Wii Shop Channel (Wii)
When the Nintendo Wii was first announced, it’s biggest hook (besides the motion sensing of course) was the fact that players could download games from Nintendo’s back catalogue. As more details were announced, it was revealed that not only could players download Nintendo games, but Sega Genesis, TurboGrafx-16, Neo Geo, and others. Alongside the old school classics available on the Virtual Console, there aree new games on its WiiWare service, many of them being exclusive to Nintendo. The 3DS has a similar shop, as players can purchase classic Game Boy and Game Gear titles.
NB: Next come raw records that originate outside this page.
Lemma current_state_never_stopped_witness :
  let a := run PlatformAccessory
             [IncomingMessage None (Some (QueryResponse "opening"))] init in
  currentState a = CurrentDoorState.OPENING
  /\ handleIncomingMessage PlatformAccessory None
       (Some (StateChange "stopped")) a = a
  /\ handleIncomingMessage PlatformAccessory None
       (Some (QueryResponse "stopped")) a = a.
Proof.
  pose (a := run PlatformAccessory
               [IncomingMessage None (Some (QueryResponse "opening"))] init).
  assert (Ha : reachable PlatformAccessory a)
    by (apply reachable_run; constructor).
  destruct (current_state_never_stopped PlatformAccessory a Ha)
    as (_ & _ & Hst & Hign).
  destruct (Hign "stopped" None
              (Event.mk 1 "StateChange" (Some "stopped") 0 None)
              (Response.mk "QUERY" 1 true (Some "stopped") 0 false "")
              Hst eq_refl eq_refl eq_refl eq_refl) as (_ & He & Hr).
  split; [reflexivity|]. split; [exact He | exact Hr].
Defined.

(** ** Claims on the hub's requests *)

(** C6: [getCurrentStateHandler] answers "No value available" when
    [currentState] is still unknown (negative, as -1 is) and answers
    [currentState] otherwise; either way it leaves both states, the flags
    and the pushed values as they were and the device receives exactly one
    more command, [sendQuery]. *)
Theorem get_current_state_queries_once (a : Accessory) :
  let result := fst (getCurrentStateHandler a) in
  let a' := snd (getCurrentStateHandler a) in
  (currentState a = UNKNOWN -> result = NoValueAvailable)
  /\ (isUnknown (currentState a) = true -> result = NoValueAvailable)
  /\ (isUnknown (currentState a) = false -> result = Success (currentState a))
  /\ currentState a' = currentState a
  /\ targetState a' = targetState a
  /\ updates a' = updates a
  /\ isConnected (device a') = isConnected (device a)
  /\ isAuthenticated (device a') = isAuthenticated (device a)
  /\ sent (device a') = sent (device a) ++ [SendQuery].
Proof.
  unfold getCurrentStateHandler, isUnknown. cbn.
  repeat split.
  - intros ->. reflexivity.
  - intros ->. reflexivity.
  - intros ->. reflexivity.
Qed.

Lemma get_current_state_queries_once_witness :
  fst (getCurrentStateHandler init) = NoValueAvailable
  /\ sent (device (snd (getCurrentStateHandler init)))
     = [Connect true; SendQuery].
Proof.
  destruct (get_current_state_queries_once init)
    as (Hu & _ & _ & _ & _ & _ & _ & _ & Hs).
  split; [exact (Hu eq_refl) | exact Hs].
Defined.

(** C7: [getTargetStateHandler] answers with an error exactly when
    [targetState] and [currentState] are both unknown, and then changes
    nothing; when only [targetState] is unknown it assigns [currentState] to
    [targetState] and answers that value; otherwise it answers [targetState]
    and changes nothing. *)
Theorem get_target_state_adopts_current (a : Accessory) :
  let result := fst (getTargetStateHandler a) in
  let a' := snd (getTargetStateHandler a) in
  ((exists msg, result = Failure msg) <->
     isUnknown (targetState a) = true /\ isUnknown (currentState a) = true)
  /\ (isUnknown (targetState a) = true -> isUnknown (currentState a) = true ->
        result = NoValueAvailable /\ a' = a)
  /\ (isUnknown (targetState a) = true -> isUnknown (currentState a) = false ->
        result = Success (currentState a)
        /\ targetState a' = currentState a
        /\ currentState a' = currentState a
        /\ device a' = device a /\ updates a' = updates a)
  /\ (isUnknown (targetState a) = false ->
        result = Success (targetState a) /\ a' = a).
Proof.
  unfold getTargetStateHandler, isUnknown.
  destruct (targetState a <? 0) eqn:Ht, (currentState a <? 0) eqn:Hc; cbn;
    (split; [split|]).
  all: try (intros [msg Hmsg]; discriminate Hmsg).
  all: try (intros [H1 H2]; discriminate).
  all: try (intros _; split; [reflexivity | now exists "No value available"]).
  all: try (now exists "No value available").
  all: repeat split; intros; try discriminate; reflexivity.
Qed.

Lemma get_target_state_adopts_current_witness :
  let a := run PlatformAccessory
             [IncomingMessage None (Some (StateChange "open"))] init in
  fst (getTargetStateHandler a) = Success CurrentDoorState.OPEN
  /\ targetState (snd (getTargetStateHandler a)) = CurrentDoorState.OPEN
  /\ fst (getTargetStateHandler init) = NoValueAvailable.
Proof.
  pose (a := run PlatformAccessory
               [IncomingMessage None (Some (StateChange "open"))] init).
  destruct (get_target_state_adopts_current a) as (_ & _ & Hadopt & _).
  destruct (Hadopt eq_refl eq_refl) as (Hr & Ht & _).
  destruct (get_target_state_adopts_current init) as (_ & Hboth & _).
  destruct (Hboth eq_refl eq_refl) as (Herr & _).
  split; [exact Hr|]. split; [exact Ht | exact Herr].
Defined.

(** C8: for every value [x], [setTargetStateHandler] called with [x] when
    [targetState] is [x] already answers success and leaves the accessory as
    it is: no command reaches the device and no state changes.  Hence the
    same request made twice in a row gives the answer and the accessory that
    making it once gives. *)
Theorem set_target_state_same_value_is_noop (x : Z) (a : Accessory) :
  (targetState a = x -> setTargetStateHandler (Some x) a = (Success tt, a))
  /\ setTargetStateHandler (Some x) (snd (setTargetStateHandler (Some x) a))
     = setTargetStateHandler (Some x) a.
Proof.
  split.
  - intros <-. unfold setTargetStateHandler. now rewrite Z.eqb_refl.
  - destruct (setTargetStateHandler (Some x) a) as [r a'] eqn:Hcall.
    cbn [snd]. revert Hcall. unfold setTargetStateHandler.
    destruct (Z.eqb_spec x (targetState a)) as [Heq|Hne]; cbn [negb].
    + intros [= <- <-]. rewrite <- Heq, Z.eqb_refl. reflexivity.
    + destruct (negb (isConnected (device a))
                || negb (isAuthenticated (device a))) eqn:Hflags.
      * intros [= <- <-].
        destruct (Z.eqb_spec x (targetState a)); [contradiction|].
        cbn [negb]. rewrite Hflags. reflexivity.
      * intros [= <- <-].
        assert (Ht : targetState
                       (if x =? TargetDoorState.OPEN
                        then call SendOpen (setTarget x a)
                        else if x =? TargetDoorState.CLOSED
                             then call SendClose (setTarget x a)
                             else setTarget x a) = x)
          by (destruct (x =? TargetDoorState.OPEN),
                (x =? TargetDoorState.CLOSED); reflexivity).
        rewrite Ht, Z.eqb_refl. reflexivity.
Qed.
(** * pyscc: lowering of typed Python syntax trees to Pluto terms

    A shallow embedding of [pyscc/compiler.py].  The compiler turns every
    syntax node into a Pluto term of the shape [\s -> ...], where [s] (the
    "state monad") is the environment: a function from variable names, given
    as byte strings, to values.

    The file is organised as follows:
    - the Pluto term algebra the compiler emits ([plt]) and the built-in
      functions it refers to;
    - the dispatch tables, the environment encoder, the tuple emulation and
      the bootstrap environment;
    - the typed Python syntax tree and the visitor [UPLCCompiler];
    - a call-by-value evaluator for the emitted terms;
    - the properties of the compiler. *)

From Stdlib Require Import String Ascii List ZArith Bool Lia.
From Stdlib Require Import DecimalString.
From Stdlib Require DecimalNat DecimalPos DecimalZ FinFun.
From Stdlib Require Import NArith.
Import ListNotations.
Local Open Scope string_scope.
Local Open Scope list_scope.
Set Warnings "-register-all".

(** ** The target: built-in functions and Pluto terms *)

(** Modelled from the spec: the enumeration [uplc_ast.BuiltInFun] is not part
    of the compiler module; only the members the compiler names are listed. *)
Inductive BuiltInFun : Type :=
| AddInteger
| SubtractInteger
| MultiplyInteger
| DivideInteger
| RemainderInteger
| AppendByteString
| EqualsInteger
| EqualsByteString
| LessThanInteger
| Trace.

(** Python [bytes] and [str]: both are kept as sequences of bytes, a [str]
    being represented by its UTF-8 encoding, so that [encode] is the
    identity. *)
Definition bytes := string.

Definition encode (s : string) : bytes := s.

Module plt.
(** C37. The effect digest is defined on every compensation graph and fails
    closed on cyclic ones.  When the compensation chain of an effect ends, the
    digest is the hash of the projection of that chain, and it exists exactly
    when the parameters of every effect of the chain have a JSON encoding; the
    only other failure is theirs.  When the chain does not end, the digest is
    the cycle error.  The fuel of the model, one call per effect and two more,
    is never exhausted. *)
Theorem effect_digest_total `{Hash} (h : effects) l :
  heap_closed h -> is_Some (h !! l) ->
  ((exists n, chain_length h (Some l) n) ->
   exists b, projects h (Some l) (Some b) /\
     CanonicalEffectDigest h (Some l) = hashEffectDigestBinding b /\
     ((exists d, CanonicalEffectDigest h (Some l) = Ok d) <->
      forall e, on_chain h (Some l) e -> encodable e)) /\
  ((forall n, ~ chain_length h (Some l) n) ->
   CanonicalEffectDigest h (Some l) = Fail err_cycle).
Proof.
  intros Hc Hl. assert (Hp : path_ok h []) by (split; [constructor|set_solver]).
  unfold CanonicalEffectDigest, digest_fuel. split.
  - intros [n Hn].
    destruct (projection_total h (S (S (size h))) (Some l) [] n) as (ob&E&Hb);
      [done|cbn; lia|done|set_solver|].
    assert (exists b, ob = Some b) as [b ->] by (inversion Hb; by eexists).
    exists b. split; [done|]. rewrite E. cbn [mbind res_bind]. split; [done|].
    rewrite <- (projects_encodable _ _ _ Hb). unfold hashEffectDigestBinding, JCS_res.
    destruct (json_of_binding b) as [j|err]; cbn [wrap_err mbind res_bind]; [|by split; intros [? ?]].
    rewrite JCS_Ok. split; intros _; by eexists.
  - intros Hn. rewrite projection_cycle; [done|done|done|cbn; lia| |done].
    by intros l' [= <-].
Qed.

(** A stand-in digest for the worked examples. *)
Definition id_hash : Hash := fun b => b.

Definition sample_effect : Effect := zero_effect <| ef_EffectType := "SEND_EMAIL" |>.
Definition sample_heap : effects :=
  {[ 1%positive := sample_effect <| ef_Compensation := Some 2%positive |>;
     2%positive := sample_effect ]}.
Definition cyclic_heap : effects :=
  {[ 1%positive := sample_effect <| ef_Compensation := Some 2%positive |>;
     2%positive := sample_effect <| ef_Compensation := Some 1%positive |> ]}.

Lemma cyclic_heap_closed : heap_closed cyclic_heap.
Proof.
  intros l e l' Hl Hc. unfold cyclic_heap in *.
  apply lookup_insert_Some in Hl as [[<- <-]|[_ Hl]].
  - injection Hc as <-. by eexists.
  - apply lookup_singleton_Some in Hl as [<- <-]. injection Hc as <-. by eexists.
Qed.

Lemma cyclic_heap_no_end n : ~ chain_length cyclic_heap (Some 1%positive) n
  /\ ~ chain_length cyclic_heap (Some 2%positive) n.
Proof.
  induction n as [|n [IH1 IH2]]; split; intros Hn; inversion Hn as [|l e m Hl Hm]; subst.
  - injection Hl as <-. done.
  - injection Hl as <-. done.
Qed.

(** A parameter that JSON cannot encode, behind an effect that has none. *)
Definition nan_effect : Effect := sample_effect <| ef_Params := Some {["ratio" := AFloat SpecFloat.S754_nan]} |>.
Definition unencodable_heap : effects :=
  {[ 1%positive := sample_effect <| ef_Compensation := Some 2%positive |>;
     2%positive := nan_effect ]}.

Lemma nan_not_encodable : ~ encodable nan_effect.
Proof. intros [fs E]. vm_compute in E. discriminate E. Qed.

Lemma effect_digest_total_witness :
  @CanonicalEffectDigest id_hash cyclic_heap (Some 1%positive) = Fail err_cycle /\
  (exists d, @CanonicalEffectDigest id_hash sample_heap (Some 1%positive) = Ok d) /\
  ~ (exists d, @CanonicalEffectDigest id_hash unencodable_heap (Some 1%positive) = Ok d).
Proof.
  assert (Ends : forall e2 : Effect, ef_Compensation e2 = None ->
    let h : effects := {[ 1%positive := sample_effect <| ef_Compensation := Some 2%positive |>; 2%positive := e2 ]} in
    heap_closed h /\ exists n, chain_length h (Some 1%positive) n).
  { intros e2 E2 h. split.
    - intros l e l' Hl Hc. apply lookup_insert_Some in Hl as [[<- <-]|[_ Hl]]; [injection Hc as <-; by eexists|].
      apply lookup_singleton_Some in Hl as [<- <-]. congruence.
    - eexists. eapply chain_step; [reflexivity|]. eapply chain_step; [reflexivity|]. rewrite E2. constructor. }
  split_and!.
  - apply (@effect_digest_total id_hash cyclic_heap 1%positive); [apply cyclic_heap_closed|by eexists|].
    intros n. apply cyclic_heap_no_end.
  - destruct (Ends sample_effect eq_refl) as [Hc Hn].
    destruct (@effect_digest_total id_hash sample_heap 1%positive Hc ltac:(by eexists)) as [D _].
    destruct (D Hn) as (b & _ & _ & D2). apply D2. intros e He.
    inversion He as [? ? H1|? ? ? H1 H2]; subst; injection H1 as <-; [by eexists|].
    inversion H2 as [? ? H3|? ? ? H3 H4]; subst; injection H3 as <-; [by eexists|inversion H4].
  - destruct (Ends nan_effect eq_refl) as [Hc Hn].
    destruct (@effect_digest_total id_hash unencodable_heap 1%positive Hc ltac:(by eexists)) as [D _].
    destruct (D Hn) as (b & _ & _ & D2). intros Hd. rewrite D2 in Hd.
    apply nan_not_encodable, Hd.
    apply (on_chain_later _ _ (sample_effect <| ef_Compensation := Some 2%positive |>)); [reflexivity|].
    by apply on_chain_here.
Defined.

(** ** The signed binding carries the digest of its effect *)

Lemma traverse_Forall2 {A B} (f : A -> res B) l k :
  traverse f l = Ok k <-> Forall2 (fun x y => f x = Ok y) l k.
Proof.
  revert k. induction l as [|x l IH]; intros k; cbn.
  - split; [by intros [= <-]|by inversion 1].
  - rewrite res_bind_Ok. split.
    + intros (y&Hy&E). apply res_bind_Ok in E as (ys&Hys&[= <-]).
      constructor; [done|by apply IH].
    + inversion 1 as [|? y ? ys Hy Hys]; subst. exists y. split; [done|].
      apply IH in Hys. by rewrite Hys.
Qed.
(** Where a call is: at its insert or at the read after it. *)
Inductive pending := PWrite (ack : AcknowledgementIdentity) (s : FenceState) | PSettle (ack : AcknowledgementIdentity) (s : FenceState).

(** The states that were returned to callers are kept in [sy_acked]. *)
Record System := { sy_table : Table; sy_pending : gmap nat pending; sy_acked : list (FenceState * bool) }.
Definition fresh : System := {| sy_table := ∅; sy_pending := ∅; sy_acked := [] |}.

Section Run.
Context `{Hash}.

Definition ack (r : res (FenceState * bool)) (l : list (FenceState * bool)) : list (FenceState * bool) :=
  match r with Ok x => x :: l | Fail _ => l end.

Definition happen (e : event) (y : System) : System :=
  match e with
  | EFence postgres o c k now =>
      let '(t, r) := Fence postgres o c k now (sy_table y) in
      {| sy_table := t; sy_pending := sy_pending y; sy_acked := ack r (sy_acked y) |}
  | ERead n o c k now =>
      match ('(c, k, commandHash) ← prepare c k; r ← fence_read o c k commandHash now (sy_table y); Ok (k, r)) with
      | Fail _ => {| sy_table := sy_table y; sy_pending := delete n (sy_pending y); sy_acked := sy_acked y |}
      | Ok (_, inl s) => {| sy_table := sy_table y; sy_pending := delete n (sy_pending y); sy_acked := (s, true) :: sy_acked y |}
      | Ok (k, inr s) => {| sy_table := sy_table y; sy_pending := <[n := PWrite k s]> (sy_pending y); sy_acked := sy_acked y |}
      end
  | EWrite n o oa =>
      match sy_pending y !! n with
      | Some (PWrite k s) =>
          let '(t, r) := fence_write o oa s (sy_table y) in
          match r with
          | Fail _ => {| sy_table := t; sy_pending := delete n (sy_pending y); sy_acked := sy_acked y |}
          | Ok affected =>
              if (affected =? 0)%Z
              then {| sy_table := t; sy_pending := <[n := PSettle k s]> (sy_pending y); sy_acked := sy_acked y |}
              else {| sy_table := t; sy_pending := delete n (sy_pending y); sy_acked := (s, false) :: sy_acked y |}
          end
      | _ => y
      end
  | ESettle n o =>
      match sy_pending y !! n with
      | Some (PSettle k s) =>
          {| sy_table := sy_table y; sy_pending := delete n (sy_pending y);
             sy_acked := ack (c ← fence_settle o s k (sy_table y); Ok (c, true)) (sy_acked y) |}
      | _ => y
      end
  end.
Definition run (es : list event) (y : System) : System := foldl (fun y e => happen e y) y es.

(** The instants of a command are decoded from JSON, which gives four-digit years, and so has the clock. *)
Definition sane_command (c : FenceCommand) (now : time) : bool := in_years (fc_IssuedAt c) && in_years (fc_ExpiresAt c) && in_years now.
Definition sane (e : event) : bool :=
  match e with EFence _ _ c _ now | ERead _ _ c _ now => sane_command c now | _ => true end.

(** ** States and rows *)

(** A state as [Fence] makes it: its receipt hash is that of its payload, and its text can be read back. *)
Record state_ok (s : FenceState) : Prop := {
  so_receipt : withReceiptHash s = Ok s;
  so_scope : normalized_scope (fs_Scope s) = Ok (fs_Scope s);
  so_years : in_years (fs_IssuedAt s) && in_years (fs_ExpiresAt s) && in_years (fs_FencedAt s) = true;
}.
(* ===== verification/Egress.v ===== *)
(** The tool firewall, [core/pkg/firewall]: the egress checker (egress.go)
    and the tool allowlist in front of a dispatcher (firewall.go).

    The parts of package net the checker uses ([ParseIP], [ParseCIDR] and
    [IPNet.Contains]) are in [Module Net], an address being the 128-bit number
    of its 16-byte form.  The JSON Schema compiler and the dispatcher are
    parameters. *)
From Stdlib Require Import Ascii.
From S2P Require Import Prelude GoLib Contracts.

Local Open Scope string_scope.

Module Net.

Local Open Scope Z_scope.

Definition v4InV6 (z : Z) : Z := Z.lor (Z.shiftl 65535 32) z.

(** [IP.To4]: the low 32 bits of an IPv4-mapped address. *)
Definition To4 (ip : Z) : option Z :=
  if Z.shiftr ip 32 =? 65535 then Some (Z.land ip 4294967295) else None.

Definition digit (c : ascii) : option Z :=
  let n := Z.of_nat (nat_of_ascii c) in
  if (48 <=? n) && (n <=? 57) then Some (n - 48) else None.

(** [parseIPv4Fields]: [acc] holds the finished octets, [cur] the octet being
    read. *)
Fixpoint parseIPv4Fields (acc : list Z) (cur : option Z) (l : bytes) : option (list Z) :=
  match l with
  | [] => v ← cur;
          if Nat.eqb (length acc) 3 then Some (acc ++ [v])%list else None
  | c :: l' =>
      match digit c with
      | Some d =>
          if bool_decide (cur = Some 0) then None
          else let v := default 0 cur * 10 + d in
               if 255 <? v then None else parseIPv4Fields acc (Some v) l'
      | None =>
          if Ascii.eqb c "."%char
          then v ← cur;
               if Nat.eqb (length acc) 3 then None
               else parseIPv4Fields (acc ++ [v])%list None l'
          else None
      end
  end.

Definition big_endian (base : Z) (l : list Z) : Z := foldl (fun z v => z * base + v) 0 l.

Definition hexdigit (c : ascii) : option Z := Z.of_nat <$> hexval c.
(* ===== verification/Temporal.v ===== *)
(** The temporal guardian, [core/pkg/guardian/temporal.go]: a sliding window
    over effect timestamps and a graded response that escalates on a sustained
    rate and de-escalates after a cooldown.

    The clock is an input: [Evaluate] reads it four times (the timestamp of the
    effect, the pruning of [Record], the pruning of [Rate] and [now]) and takes
    the four readings as one argument. *)
From Stdlib Require Import SpecFloat Sorted.
From S2P Require Import Prelude GoLib GoFmt.

Local Open Scope Z_scope.

(** [ResponseLevel] is a Go [int]. *)
Abbreviation ResponseLevel := Z.
Definition ResponseObserve : ResponseLevel := 0.
Definition ResponseThrottle : ResponseLevel := 1.
Definition ResponseInterrupt : ResponseLevel := 2.
Definition ResponseQuarantine : ResponseLevel := 3.
Definition ResponseFailClosed : ResponseLevel := 4.

Definition level_string (r : ResponseLevel) : string :=
  if r =? ResponseObserve then "OBSERVE"
  else if r =? ResponseThrottle then "THROTTLE"
  else if r =? ResponseInterrupt then "INTERRUPT"
  else if r =? ResponseQuarantine then "QUARANTINE"
  else if r =? ResponseFailClosed then "FAIL_CLOSED"
  else "UNKNOWN(" +:+ dec r +:+ ")".

Record GradedResponse := {
  Level : ResponseLevel;
  Reason : string;
  Duration : duration;
  AllowEffect : bool;
  WindowRate : float64;
}.

Record EscalationThreshold := {
  t_Level : ResponseLevel;
  MaxRate : float64;
  SustainedFor : duration;
  CooldownAfter : duration;
}.

Record EscalationPolicy := {
  Thresholds : list EscalationThreshold;
  WindowSize : duration;
}.
(** Each state with its counters in range. *)
Record breaker_wf (cb : CircuitBreaker) : Prop := {
  wf_failures : positive (cb_failureThreshold cb);
  wf_probes : positive (cb_halfOpenMaxAttempts cb);
  wf_successes : positive (cb_successThreshold cb);
  wf_timeout : (0 < cb_recoveryTimeout cb)%Z;
  wf_state : match cb_state cb with
             | CircuitStateClosed => (0 <= cb_failureCount cb < cb_failureThreshold cb)%Z /\ cb_halfOpenAttempts cb = 0%Z
             | CircuitStateOpen => cb_halfOpenAttempts cb = 0%Z
             | CircuitStateHalfOpen => (1 <= cb_halfOpenAttempts cb <= cb_halfOpenMaxAttempts cb)%Z /\
                                       (0 <= cb_successCount cb < cb_successThreshold cb)%Z
             | CircuitStateOther _ => False
             end;
}.

(** Options with 64-bit numbers. *)
Definition option_wf (opt : CircuitBreakerOption) : bool :=
  match opt with
  | WithFailureThreshold n | WithHalfOpenMaxAttempts n | WithSuccessThreshold n => (n <=? int64_max)%Z
  | WithRecoveryTimeout _ | WithStateChangeCallback _ => true
  end.

Lemma wrap64_succ z : (0 <= z < int64_max)%Z -> wrap64 (z + 1) = (z + 1)%Z.
Proof. intros H. apply wrap64_id. unfold in_int64, int64_min, int64_max in *. apply andb_true_iff. rewrite !Z.leb_le. lia. Qed.

#[local] Arguments wrap64 : simpl never.
#[local] Arguments Z.leb : simpl never.
#[local] Arguments Z.ltb : simpl never.

Lemma new_wf connectorID opts now : forallb option_wf opts = true ->
  breaker_wf (NewCircuitBreaker connectorID opts now) /\
  cb_state (NewCircuitBreaker connectorID opts now) = CircuitStateClosed /\
  cb_failureCount (NewCircuitBreaker connectorID opts now) = 0%Z.
Proof.
  unfold NewCircuitBreaker. set (cb0 := Build_CircuitBreaker _ _ _ _ _ _ _ _ _ _ _ _ _).
  assert (H : breaker_wf cb0 /\ cb_state cb0 = CircuitStateClosed /\ cb_failureCount cb0 = 0%Z)
    by (split; [split|]; cbn; unfold positive, int64_max; split_and?; done).
  clearbody cb0. revert cb0 H. induction opts as [|opt opts IH]; intros cb (W&E&F); [done|].
  cbn [forallb fold_left]. intros [Ho Hs]%andb_true_iff. apply IH; [|exact Hs]. clear IH Hs.
  destruct cb, W; cbn in *; subst.
  destruct opt; cbn in Ho |- *; try (destruct (_ <? _)%Z eqn:Hn; [apply Z.ltb_lt in Hn|]);
    try apply Z.leb_le in Ho; (split; [split|]; cbn; unfold positive in *; done || lia).
Qed.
Playstation Network(PS3, PSP, PSP Vita)
When the PSN was first concieved, it was clearly ‘inspired’ by the additions to the revamped Xbox Live and WiiWare, with players being able to purchase old school Playstation games from the service. Howeve, there is nothing wrong with that, as the PS1 has its own selection of classic titles. With the Playstation plus, players can even get free games as well. While Sony often gets accused of copying ideas from its competitors, it often results for good things for consumers.

Xbox Live Arcade/Xbox Marketplace(Xbox 360)
On the original Xbox, Xbox Live Arcade was little more than a joke, with a small selection of arcade and casual titles available for anywhere between $5 and $14.99 that you had to launch using a disc. However, when the Xbox 360 was released, the entire service was revamped. It was integrated into the system dashboard, and the selection of games expanded tenfold. Players could not only purchase casual titles on the service, but developers also published games such as Super Street Fighter II Turbo HD Remix, Castlevania: Symphony of the Night, Moon Diver, and Hard Corps: Uprising that would have been triple A retail titles if they had been released two or three console generations ago (and in the case of Castlevania, it was a retail release). Microsoft also included the Games on Demand service, where players can download recent Xbox 360 releases, and an Indie channel, where gamers can download games that have been made using the XNA platform. (In fact, you’ve seen several of these games featured as $20 GOTWS.) While the service loses points for navigation issues, the Marketplace has one of the biggest selections of games and it provided a blueprint for its competitors.